Nella loro pratica collaborativa, gli artisti creano una serie di alter ego che permette loro di giocare con le identità individuali, lavorando con tematiche legate al linguaggio, allo spazio vuoto, al potere, alla trasformazione, all’appartenenza, al dislocamento, all’esilio, alla sofferenza e alla distruzione. Queste creature – così come gli artisti stessi le definiscono – vivono in video documentari sul loro processo creativo e in performance video, vere e proprie opere d’arte. Questi personaggi, antropomorfi, fito o zoomorfi, sono caratterizzati da un qualche tipo di limitazione sensoriale o motoria, considerata dagli artisti punto di partenza per affinare gli altri sensi. Piccole persone con nasi e orecchie da roditori, code da pesce o teste di lattuga diventano quindi protagoniste di un mondo fittizio che entra nella vita degli spettatori come performance live o installazione di opere create dalle creature stesse. Reinterpretando la pratica dell’objet trouvè, quando diventano creature e desiderano raccontare la loro storia, gli artisti selezionano una serie di oggetti quotidiani. Oggetti indossati, malconci o dimenticati sono reinventati in un mondo parallelo e connotati da nuovi significati. Nel loro materializzare un immaginario, nel loro riuso di oggetti abbandonati, le creature offrono una sottile, a volte opaca, lettura della società contemporanea.

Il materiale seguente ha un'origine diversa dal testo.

(* ===== verification/QmfJournal.v ===== *)
(** The management class Journal:
    lib/gen/qmf/com/atono/server/qpid/bdbstore/Journal.h and .cpp. It has properties and no
    statistics. *)
From S2P Require Import Prelude Bdb Framing Qmf.
From Stdlib Require Import ZArith Lia.

Module JournalQmf.

Definition packageName : string := "com.atono.server.qpid.bdbstore".
Definition className : string := "journal".
Definition md5Sum : list Z :=
  [167; 181; 115; 171; 84; 119; 4; 170; 35; 38; 27; 241; 125; 243; 165; 51].

Section journal.
Context `{Framing, Qmf}.

Record Props := mkProps {
  queueRef : ObjectId;
  name : string;
  directory : string;
  bdbDir : string;
  num_jfiles : Z
}.
Implicit Types (q : Props).

(** Assignments to the members. *)
Definition assign_queueRef (v : ObjectId) q : Props :=
  mkProps
    v (name q) (directory q) (bdbDir q) (num_jfiles q).
Definition assign_name (v : string) q : Props :=
  mkProps
    (queueRef q) v (directory q) (bdbDir q) (num_jfiles q).
Definition assign_directory (v : string) q : Props :=
  mkProps
    (queueRef q) (name q) v (bdbDir q) (num_jfiles q).
Definition assign_bdbDir (v : string) q : Props :=
  mkProps
    (queueRef q) (name q) (directory q) v (num_jfiles q).
Definition assign_num_jfiles (v : Z) q : Props :=
  mkProps
    (queueRef q) (name q) (directory q) (bdbDir q) v.

Record t := mk { props : Props; configChanged : bool; instChanged : bool; base : Base }.
Implicit Types (o : t).

Definition lift (f : Props -> Props) o : t := mk (f (props o)) (configChanged o) (instChanged o) (base o).
Definition set_configChanged (b : bool) o : t := mk (props o) b (instChanged o) (base o).
Definition set_instChanged (b : bool) o : t := mk (props o) (configChanged o) b (base o).

Definition Journal : t := mk (mkProps oid_none "" "" "" 0) configChanged_new instChanged_new base_new.

(** ** Accessors *)

(** [setReference] sets no flag. *)
Definition setReference (objectId : ObjectId) o : t := lift (assign_queueRef objectId) o.
(** The stubs of a class without statistics. *)
Definition getInstChanged o : bool := false.
Definition hasInst o : bool := false.

Definition set_queueRef (val : ObjectId) o : t := set_configChanged true (lift (assign_queueRef val) o).
Definition get_queueRef o : ObjectId := queueRef (props o).
Definition set_name (val : string) o : t := set_configChanged true (lift (assign_name val) o).
Definition get_name o : string := name (props o).
Definition set_directory (val : string) o : t := set_configChanged true (lift (assign_directory val) o).
Definition get_directory o : string := directory (props o).
Definition set_bdbDir (val : string) o : t := set_configChanged true (lift (assign_bdbDir val) o).
Definition get_bdbDir o : string := bdbDir (props o).
Definition set_num_jfiles (val : Z) o : t := set_configChanged true (lift (assign_num_jfiles val) o).
Definition get_num_jfiles o : Z := num_jfiles (props o).

(** ** Schema *)

Definition config_schema : list schema_elt :=
  [mkElt "queueRef" TYPE_REF (Some false) [];
   mkElt "name" TYPE_SSTR (Some true) [];
   mkElt "directory" TYPE_SSTR (Some false) [("desc", "Directory containing journal files")];
   mkElt "bdbDir" TYPE_SSTR (Some false) [("desc", "Berkeley DB directory")];
   mkElt "num_jfiles" TYPE_U32 (Some false) [("desc", "Number of files used for this journal")]].

Definition writeSchema : option (list byte) :=
  buf_puts bufSize
    ([[CLASS_KIND_TABLE]; put_shortstr packageName; put_shortstr className; put_bin128 md5Sum;
      put_short 5; put_short 0; put_short 0] ++ map (fun e => put_map (elt_map e)) config_schema).

(** ** Buffers *)

Definition writePropertiesSize o : Z :=
  let q := props o in
  u32 (writeTimestampsSize packageName className +
    16 + (1 + Z.of_nat (String.length (name q))) + (1 + Z.of_nat (String.length (directory q))) +
    (1 + Z.of_nat (String.length (bdbDir q))) + 4).

Definition readProperties (sBuf : list byte) o : bool * t :=
  run_readers
    [rd_raw (Z.to_nat (writeTimestampsSize packageName className))
       (fun s o => mk (props o) (configChanged o) (instChanged o) (readTimestamps s (base o)));
     rd_raw 16 (fun s => lift (fun q => assign_queueRef (oid_decode s (queueRef q)) q));
     rd_sstr (fun v => lift (assign_name v));
     rd_sstr (fun v => lift (assign_directory v));
     rd_sstr (fun v => lift (assign_bdbDir v));
     rd_long (fun v => lift (assign_num_jfiles v))] sBuf o.

Definition properties_bytes o : list (list byte) :=
  let q := props o in
  [writeTimestamps packageName className md5Sum (base o);
   oid_encode (queueRef q);
   put_shortstr (name q);
   put_shortstr (directory q);
   put_shortstr (bdbDir q);
   put_long (num_jfiles q)].
Definition writeProperties o : option (list byte) * t :=
  (buf_puts bufSize (properties_bytes o), set_configChanged false o).
Definition writeStatistics (skipHeaders : bool) o : option (list byte) * t :=
  (buf_puts bufSize (if skipHeaders then [] else [writeTimestamps packageName className md5Sum (base o)]),
   set_instChanged false o).

(** ** Methods and keys *)

Definition doMethod : option (list byte) :=
  buf_puts bufSize [put_long STATUS_UNKNOWN_METHOD; put_shortstr (StatusText STATUS_UNKNOWN_METHOD)].
Definition doMethod_map (outMap : gmap string Variant) : gmap string Variant :=
  <["_status_text" := var_str (StatusText STATUS_UNKNOWN_METHOD)]>
    (<["_status_code" := var_u32 STATUS_UNKNOWN_METHOD]> outMap).

Definition getKey o : string := name (props o).

(** ** Maps *)

Definition property_entries q : list (string * Variant) :=
  [("queueRef", var_oid (queueRef q));
   ("name", var_str (name q));
   ("directory", var_str (directory q));
   ("bdbDir", var_str (bdbDir q));
   ("num_jfiles", var_u32 (num_jfiles q))].

Definition mapEncodeValues (m : gmap string Variant) (includeProperties includeStatistics : bool) o :
    gmap string Variant * t :=
  let '(m, o) := if includeProperties
                 then (put_entries (property_entries (props o)) m, set_configChanged false o) else (m, o) in
  if includeStatistics then (m, set_instChanged false o) else (m, o).

Definition mapDecodeValues (m : gmap string Variant) o : bool * t :=
  decode_entries
    [decode_entry "queueRef" as_oid (fun v => lift (assign_queueRef v));
     decode_entry "name" getString (fun v => lift (assign_name v));
     decode_entry "directory" getString (fun v => lift (assign_directory v));
     decode_entry "bdbDir" getString (fun v => lift (assign_bdbDir v));
     decode_entry "num_jfiles" as_u32 (fun v => lift (assign_num_jfiles v))] m o.

End journal.
Arguments t {_}.
Arguments Props {_}.
End JournalQmf.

La mostra non vuole essere una retrospettiva dell’opera degli artisti. Forgive me, distant wars, for bringing flowers home desidera essere una dimostrazione del come Ramin, Rokni ed Hesam sviluppino il loro senso eterogeneo di creazione, un racconto del lavoro da una prospettiva che ne osserva il meccanismo e ne esalta la filosofia basata sulla condivisione della realtà e l’inclusione degli altri.
— Estratto, riadattato in lingua italiana, dal testo curatoriale scritto da Abaseh Mirvali e Constanza Medina.